**WORK REQUIRED:**
Pull out every line below holding the word "after".

**DATA TO PROCESS:**
(* ===== verification/Spinlock.v ===== *)
(** * Spinlocks (spinlock.c)

    [pushcli]/[popcli], [acquire], [release] and [holding] on the state of the
    running CPU, the rule for a critical section, and, in [Module Mutex], the
    interleaving of several CPUs at the granularity of the [xchg] and of the
    stores to the lock. *)

From S2P Require Import Prelude KState.
#[local] Open Scope kernel_scope.

Definition FL_IF : Z := 512.

(** [cli] and [sti] of x86.h. *)
Definition cli : K unit := modify (on_cpu (set_c_if false)).
Definition sti : K unit := modify (on_cpu (set_c_if true)).

(** [readeflags() & FL_IF]. *)
Definition readeflags_IF : K Z := gets (λ s, if s.(k_cpu).(c_if) then FL_IF else 0).

Definition pushcli : K unit :=
  eflags <- readeflags_IF;;
  cli;;
  n <- gets (λ s, s.(k_cpu).(c_ncli));;
  (if n =? 0 then modify (on_cpu (set_c_intena eflags)) else ret tt);;
  modify (on_cpu (λ c, set_c_ncli (c.(c_ncli) + 1) c)).

Definition popcli : K unit :=
  fl <- readeflags_IF;;
  if truthy fl then panic "popcli - interruptible" else
  modify (on_cpu (λ c, set_c_ncli (c.(c_ncli) - 1) c));;
  c <- gets k_cpu;;
  if c.(c_ncli) <? 0 then panic "popcli" else
  if (c.(c_ncli) =? 0) && truthy c.(c_intena) then sti else ret tt.

(** [lock->locked && lock->cpu == cpu]. *)
Definition holding (lk : lockid) : K bool :=
  gets (λ s, bool_decide (s.(k_spin) !! lk = Some s.(k_cpu).(c_id))).

Definition initlock (lk : lockid) : K unit :=
  modify (λ s, set_k_spin (delete lk s.(k_spin)) s).

(** The [xchg] loop ends at once when the lock is free; when another CPU
    holds it, it spins. *)
Definition acquire (lk : lockid) : K unit :=
  pushcli;;
  h <- holding lk;;
  if h : bool then panic "acquire" else
  o <- gets (λ s, s.(k_spin) !! lk);;
  match o with
  | Some _ => spins
  | None => modify (λ s, set_k_spin (<[lk := s.(k_cpu).(c_id)]> s.(k_spin)) s)
  end.

Definition release (lk : lockid) : K unit :=
  h <- holding lk;;
  if negb h then panic "release" else
  modify (λ s, set_k_spin (delete lk s.(k_spin)) s);;
  popcli.

(** ** Critical sections *)

(** The effect of [pushcli] on the CPU. *)
Definition cpu_push (c : cpu) : cpu :=
  set_c_ncli (c.(c_ncli) + 1)
    (set_c_intena (if c.(c_ncli) =? 0 then if c.(c_if) then FL_IF else 0 else c.(c_intena))
      (set_c_if false c)).

(** What a matched pair leaves behind: [intena] records the interrupt flag. *)
Definition cpu_bracket (c : cpu) : cpu :=
  set_c_intena (if c.(c_ncli) =? 0 then if c.(c_if) then FL_IF else 0 else c.(c_intena)) c.

(** Interrupts are off while the nesting depth is positive. *)
Definition cpu_wf (c : cpu) : Prop :=
  0 ≤ c.(c_ncli) ∧ (0 < c.(c_ncli) → c.(c_if) = false).

Definition locked (lk : lockid) (s : kstate) : kstate :=
  set_k_spin (<[lk := s.(k_cpu).(c_id)]> s.(k_spin)) (on_cpu cpu_push s).

(** [s1] after the section that began in [s] has released its lock. *)
Definition unlocked (s s1 : kstate) : kstate :=
  set_k_cpu (cpu_bracket s.(k_cpu)) (set_k_spin s.(k_spin) s1).

Lemma pushcli_run s e : pushcli s e = Ret tt (on_cpu cpu_push s) e.
Proof.
  unfold pushcli, readeflags_IF, cli, on_cpu, cpu_push. msimpl.
  by destruct (c_ncli (k_cpu s) =? 0).
Qed.

Lemma acquire_run lk s e :
  s.(k_spin) !! lk = None → acquire lk s e = Ret tt (locked lk s) e.
Proof.
  intros Hfree. unfold acquire, holding.
  mstep (pushcli_run s e).
  msimpl. rewrite Hfree. msimpl. by rewrite Hfree.
Qed.

Lemma acquire_held lk s e :
  s.(k_spin) !! lk = Some s.(k_cpu).(c_id) → acquire lk s e = Panic "acquire".
Proof.
  intros Hheld. unfold acquire, holding.
  mstep (pushcli_run s e).
  msimpl. by rewrite Hheld, bool_decide_eq_true_2.
Qed.

Lemma cpu_push_wf c : cpu_wf c → cpu_wf (cpu_push c).
Proof. unfold cpu_wf, cpu_push. simpl. intros [? ?]. split; (lia || done). Qed.

Lemma cpu_bracket_wf c : cpu_wf c → cpu_wf (cpu_bracket c).
Proof. done. Qed.

Lemma cpu_bracket_idemp c : cpu_bracket (cpu_bracket c) = cpu_bracket c.
Proof. unfold cpu_bracket. simpl. by destruct (c_ncli c =? 0). Qed.

Lemma cpu_bracket_push c : cpu_wf c → cpu_bracket (cpu_push c) = cpu_push c.
Proof.
  intros [? _]. unfold cpu_bracket. simpl.
  destruct (c_ncli c + 1 =? 0) eqn:E; [bool_facts; lia|done].
Qed.

Lemma popcli_run c s e :
  cpu_wf c → s.(k_cpu) = cpu_push c → popcli s e = Ret tt (set_k_cpu (cpu_bracket c) s) e.
Proof.
  intros [Hn Hif] Hcpu. unfold popcli, readeflags_IF, sti, on_cpu. msimpl. rewrite Hcpu. msimpl.
  rewrite Hcpu. simpl. replace (c_ncli c + 1 - 1) with (c_ncli c) by lia.
  destruct (c_ncli c <? 0) eqn:E; bool_facts; [lia|].
  unfold cpu_push, cpu_bracket. destruct (c_ncli c =? 0) eqn:E0; simpl.
  - destruct (c_if c) eqn:Ei; simpl; unfold modify, ret, set_k_cpu, set_c_ncli, set_c_if, set_c_intena;
      simpl; repeat f_equal; lia || done.
  - bool_facts. unfold ret, set_k_cpu, set_c_ncli, set_c_if, set_c_intena; simpl.
    rewrite <- Hif by lia. by repeat f_equal.
Qed.

Lemma release_run lk s s1 e :
  cpu_wf s.(k_cpu) → s.(k_spin) !! lk = None →
  s1.(k_cpu) = cpu_push s.(k_cpu) → s1.(k_spin) = <[lk := s.(k_cpu).(c_id)]> s.(k_spin) →
  release lk s1 e = Ret tt (unlocked s s1) e.
Proof.
  intros Hwf Hfree Hcpu Hspin. unfold release, holding. msimpl.
  rewrite Hspin, lookup_insert_eq, Hcpu, bool_decide_eq_true_2 by done. msimpl.
  rewrite (popcli_run (k_cpu s)) by done. rewrite Hspin, delete_insert_id by done. done.
Qed.

(** The effect of [popcli] on a CPU with interrupts off. *)
Definition cpu_pop (c : cpu) : cpu :=
  set_c_ncli (c.(c_ncli) - 1)
    (set_c_if ((c.(c_ncli) - 1 =? 0) && truthy c.(c_intena)) c).

(** The CPU holds [lk] at some nesting depth. *)
Definition holds (lk : lockid) (s : kstate) : Prop :=
  s.(k_spin) !! lk = Some s.(k_cpu).(c_id) ∧ 1 ≤ s.(k_cpu).(c_ncli) ∧ s.(k_cpu).(c_if) = false.

(** The state after its release. *)
Definition released (lk : lockid) (s : kstate) : kstate :=
  on_cpu cpu_pop (set_k_spin (delete lk s.(k_spin)) s).

Lemma popcli_pop s e :
  1 ≤ s.(k_cpu).(c_ncli) → s.(k_cpu).(c_if) = false →
  popcli s e = Ret tt (on_cpu cpu_pop s) e.
Proof.
  intros Hn Hif. unfold popcli, readeflags_IF, sti, on_cpu, cpu_pop. msimpl. rewrite Hif. msimpl.
  destruct (_ - 1 <? 0) eqn:E; bool_facts; [lia|].
  destruct ((_ - 1 =? 0) && _) eqn:E0; simpl; [done|]. unfold ret. by rewrite <- Hif.
Qed.

Lemma release_holds lk s e : holds lk s → release lk s e = Ret tt (released lk s) e.
Proof.
  intros (Hs & Hn & Hif). unfold release, holding. msimpl.
  rewrite bool_decide_eq_true_2 by done. msimpl. by rewrite popcli_pop.
Qed.

Lemma locked_holds lk s : 0 ≤ s.(k_cpu).(c_ncli) → holds lk (locked lk s).
Proof. intros. unfold holds, locked. simpl. rewrite lookup_insert_eq. split_and!; [done|lia|done]. Qed.

(** A section [acquire; body; release] runs its body with the lock held and
    leaves the locks as they were. *)
Lemma critical {A} lk (body : K A) s e a s1 e1 :
  cpu_wf s.(k_cpu) → s.(k_spin) !! lk = None →
  body (locked lk s) e = Ret a s1 e1 →
  s1.(k_cpu) = cpu_push s.(k_cpu) → s1.(k_spin) = <[lk := s.(k_cpu).(c_id)]> s.(k_spin) →
  (acquire lk;; x <- body;; release lk;; ret x) s e = Ret a (unlocked s s1) e1.
Proof.
  intros Hwf Hfree Hb Hc Hs. mstep (acquire_run lk s e Hfree).
  mstep Hb.
  by mstep (release_run lk s s1 e1 Hwf Hfree Hc Hs).
Qed.

(** The same, for a section that returns [unit] and ends with the release. *)
Lemma critical_unit lk (body : K unit) s e s1 e1 :
  cpu_wf s.(k_cpu) → s.(k_spin) !! lk = None →
  body (locked lk s) e = Ret tt s1 e1 →
  s1.(k_cpu) = cpu_push s.(k_cpu) → s1.(k_spin) = <[lk := s.(k_cpu).(c_id)]> s.(k_spin) →
  (acquire lk;; body;; release lk) s e = Ret tt (unlocked s s1) e1.
Proof.
  intros Hwf Hfree Hb Hc Hs. mstep (acquire_run lk s e Hfree).
  mstep Hb. by apply release_run.
Qed.

Lemma locked_cpu_wf lk s : cpu_wf s.(k_cpu) → cpu_wf (locked lk s).(k_cpu).
Proof. apply cpu_push_wf. Qed.

Lemma locked_spin_ne lk lk' s :
  lk ≠ lk' → s.(k_spin) !! lk' = None → (locked lk s).(k_spin) !! lk' = None.
Proof. intros. unfold locked. simpl. by rewrite lookup_insert_ne. Qed.

#[export] Hint Resolve cpu_push_wf cpu_bracket_wf locked_cpu_wf locked_spin_ne : cint.

(** ** Mutual exclusion between CPUs

    Several CPUs run [acquire] and [release] on one lock.  Each shared access
    is one step: the [xchg] of [lk->locked], the store of [lk->cpu] that
    follows it, the clearing of [lk->cpu] and the clearing of [lk->locked] in
    [release].  [Spinning] is the loop of [xchg] that found the lock taken. *)
Module Mutex.

Inductive pc : Type :=
| Outside       (* not in [acquire] or [release] *)
| Spinning      (* in the xchg loop *)
| Won           (* xchg returned 0; lk->cpu not written yet *)
| Inside        (* acquire returned *)
| Leaving.      (* release has cleared lk->cpu, not yet lk->locked *)

Record spin : Type := MkSpin {
  s_locked : Z;               (* lk->locked *)
  s_cpu : option nat;         (* lk->cpu *)
  s_pc : nat → pc             (* where each CPU is *)
}.

(** [holding] as CPU [c] evaluates it. *)
Definition holding (c : nat) (s : spin) : bool :=
  truthy s.(s_locked) && bool_decide (s.(s_cpu) = Some c).

Inductive step : spin → spin → Prop :=
| step_enter s c :
    s.(s_pc) c = Outside → holding c s = false →
    step s (MkSpin s.(s_locked) s.(s_cpu) (upd s.(s_pc) c Spinning))
| step_xchg s c :
    s.(s_pc) c = Spinning →
    step s (MkSpin 1 s.(s_cpu)
              (upd s.(s_pc) c (if s.(s_locked) =? 0 then Won else Spinning)))
| step_own s c :
    s.(s_pc) c = Won →
    step s (MkSpin s.(s_locked) (Some c) (upd s.(s_pc) c Inside))
| step_disown s c :
    s.(s_pc) c = Inside → holding c s = true →
    step s (MkSpin s.(s_locked) None (upd s.(s_pc) c Leaving))
| step_unlock s c :
    s.(s_pc) c = Leaving →
    step s (MkSpin 0 s.(s_cpu) (upd s.(s_pc) c Outside)).

Definition init : spin := MkSpin 0 None (λ _, Outside).

Definition past_xchg (p : pc) : Prop := p = Won ∨ p = Inside ∨ p = Leaving.

(** Some CPU [o], or none, is past its [xchg], and no other; the lock word
    says whether one is, and [lk->cpu] names it exactly while it is [Inside]. *)
Definition inv (s : spin) : Prop :=
  ∃ o : option nat,
    (∀ c, past_xchg (s.(s_pc) c) ↔ o = Some c) ∧
    s.(s_locked) = (match o with Some _ => 1 | None => 0 end) ∧
    (∀ c, s.(s_cpu) = Some c ↔ s.(s_pc) c = Inside).

Lemma inv_init : inv init.
Proof. exists None. unfold init, past_xchg. simpl. naive_solver. Qed.

Ltac upd_cases :=
  repeat match goal with
  | H : context [upd _ ?c _ ?c'] |- _ =>
      destruct (decide (c' = c)) as [->|?]; [rewrite upd_eq in H|rewrite upd_ne in H by done]
  | |- context [upd _ ?c _ ?c'] =>
      destruct (decide (c' = c)) as [->|?]; [rewrite upd_eq|rewrite upd_ne by done]
  end.

Ltac inv_at c Ho Hc :=
  let c1 := fresh "c1" in intros c1;
  pose proof (Ho c1); pose proof (Hc c1); pose proof (Ho c); pose proof (Hc c);
  clear Ho Hc; upd_cases; intuition congruence.

Lemma inv_step s s' : inv s → step s s' → inv s'.
Proof.
  unfold inv, past_xchg. intros (o & Ho & Hl & Hc) Hstep.
  destruct Hstep as [s c Hpc Hh|s c Hpc|s c Hpc|s c Hpc Hh|s c Hpc]; simpl.
  - exists o. split_and!; [|done|]; inv_at c Ho Hc.
  - destruct o as [c0|]; rewrite Hl; simpl.
    + exists (Some c0). split_and!; [|done|]; inv_at c Ho Hc.
    + exists (Some c). split_and!; [|done|]; inv_at c Ho Hc.
  - exists o. assert (o = Some c) as -> by (apply Ho; auto).
    split_and!; [|done|]; inv_at c Ho Hc.
  - exists o. assert (o = Some c) as -> by (apply Ho; auto).
    split_and!; [|done|]; inv_at c Ho Hc.
  - exists None. assert (o = Some c) as -> by (apply Ho; auto).
    split_and!; [|done|]; inv_at c Ho Hc.
Qed.

Lemma inv_reach s0 s : inv s0 → rtc step s0 s → inv s.
Proof. intros Hi H. induction H as [|s1 s2 s3 Hs _ IH]; [done|]. by apply IH, (inv_step s1). Qed.

(** C10: in every interleaving of [acquire] and [release] by any number of CPUs,
    at most one CPU is past its [xchg] (so at most one is in the critical
    section), a CPU in the critical section sees [holding] true, every other
    CPU sees it false, and the lock word is 1 exactly when some CPU has it. *)
Theorem mutual_exclusion s :
  rtc step init s →
  (∀ c c', past_xchg (s.(s_pc) c) → past_xchg (s.(s_pc) c') → c = c') ∧
  (∀ c, holding c s = true ↔ s.(s_pc) c = Inside) ∧
  (s.(s_locked) = 1 ↔ ∃ c, past_xchg (s.(s_pc) c)).
Proof.
  intros H. destruct (inv_reach _ _ inv_init H) as (o & Ho & Hl & Hc). split_and!.
  - intros c c' H1 H2. apply Ho in H1, H2. congruence.
  - intros c. unfold holding. rewrite andb_true_iff, bool_decide_eq_true, Hc.
    split; [by intros [_ ?]|]. intros Hi. split; [|done]. rewrite Hl.
    assert (o = Some c) as -> by (apply Ho; unfold past_xchg; auto). done.
  - rewrite Hl. setoid_rewrite Ho. destruct o as [c|]; [naive_solver|].
    split; [done|]. by intros [? ?].
Qed.

Definition run1 : spin := MkSpin 1 (Some 3%nat) (upd (upd (upd (upd (λ _, Outside) 3 Spinning) 3 Won) 5 Spinning) 3 Inside).

(** CPU 3 wins the lock while CPU 5 spins. *)
Lemma mutual_exclusion_witness :
  rtc step init run1 ∧ (∀ c, holding c run1 = true ↔ run1.(s_pc) c = Inside).
Proof.
  assert (rtc step init run1) as H.
  { eapply rtc_l. { by apply (step_enter init 3). }
    eapply rtc_l. { by apply step_xchg with (c := 3%nat). }
    eapply rtc_l. { by apply step_enter with (c := 5%nat). }
    eapply rtc_l. { by apply step_own with (c := 3%nat). }
    apply rtc_refl. }
  split; [exact H|]. exact (proj1 (proj2 (mutual_exclusion run1 H))).
Defined.

End Mutex.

**ANSWER TO THIS TASK:**
(** [s1] after the section that began in [s] has released its lock. *)
(** The state after its release. *)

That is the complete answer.